### Available records

(** The per-student map after loading: the entries it had, and for every
    other student what the student's artifact contributes. *)
Lemma load_precomputed_encodings_lookup (s : system Enc) (w : world Enc) student_id :
  student_database (snd (load_precomputed_encodings s w)) !! student_id =
    match student_database s !! student_id with
    | Some d => Some d
    | None => artifact_of w student_id ≫= loadable (clock w) student_id
    end.
Proof.
  unfold load_precomputed_encodings, artifact_of.
  destruct (precomputed_encodings w) as [dir|];
    [|simpl; by destruct (student_database s !! student_id)].
  destruct (map_to_list dir) as [|f rest] eqn:Hfiles.
  - apply map_to_list_empty_iff in Hfiles as ->. rewrite lookup_empty. simpl.
    by destruct (student_database s !! student_id).
  - pose proof (load_files_lookup (clock w) (map_to_list dir) (0%nat, s) student_id
                  (NoDup_fst_map_to_list dir)) as Hlookup.
    rewrite list_to_map_to_list in Hlookup. rewrite Hfiles in Hlookup.
    by destruct (fold_left _ _ _).
Qed.

(** A pass over files that have nothing to add changes nothing. *)
Lemma load_files_nothing now (files : list (string * file Enc)) :
  forall (acc : nat * system Enc),
    (forall k f, (k, f) ∈ files -> is_Some (loadable now k f) ->
       is_Some (student_database (snd acc) !! k)) ->
    fold_left (load_file now) files acc = acc.
Proof.
  induction files as [|[k f] rest IH]; intros acc Hfull; [done|].
  cbn [fold_left].
  assert (Hstep : load_file now acc (k, f) = acc).
  { destruct acc as [loaded_count s]. unfold load_file.
    pose proof (Hfull k f ltac:(apply elem_of_cons; by left)) as Hk.
    unfold loadable in Hk. simpl in *.
    destruct (is_generic k); [done|]. destruct f as [|a]; [done|].
    destruct (student_database s !! k); [done|].
    destruct (a_encodings a), (a_name a); try done.
    by destruct Hk. }
  rewrite Hstep. apply IH. intros k' f' Hin. apply Hfull. apply elem_of_cons. by right.
Qed.

(** X6: after [load_precomputed_encodings] a student who was in the map
    has the record the student had, and any other student has exactly what
    the student's artifact contributes: nothing for an old generic
    STUDENT_ file, an unreadable file or one without 'encodings' or 'name'. *)
Theorem load_precomputed_encodings_database (s : system Enc) (w : world Enc)
  (student_id : string) :
  (forall d, student_database s !! student_id = Some d ->
     student_database (snd (load_precomputed_encodings s w)) !! student_id = Some d) /\
  (student_database s !! student_id = None ->
     student_database (snd (load_precomputed_encodings s w)) !! student_id
     = artifact_of w student_id ≫= loadable (clock w) student_id) /\
  (student_database s !! student_id = None ->
     is_generic student_id = true ->
     student_database (snd (load_precomputed_encodings s w)) !! student_id = None).
Proof.
  rewrite load_precomputed_encodings_lookup.
  split; [by intros d ->|]. split; [by intros ->|].
  intros -> Hgeneric. destruct (artifact_of w student_id) as [content|]; [|done].
  simpl. unfold loadable. by rewrite Hgeneric.
Qed.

### Task description
Set down only the lines from the line with "split; [by intros d" through the last line of the data above, keeping both the first and the last.

### Reply to the task
  split; [by intros d ->|]. split; [by intros ->|].
  intros -> Hgeneric. destruct (artifact_of w student_id) as [content|]; [|done].
  simpl. unfold loadable. by rewrite Hgeneric.
Qed.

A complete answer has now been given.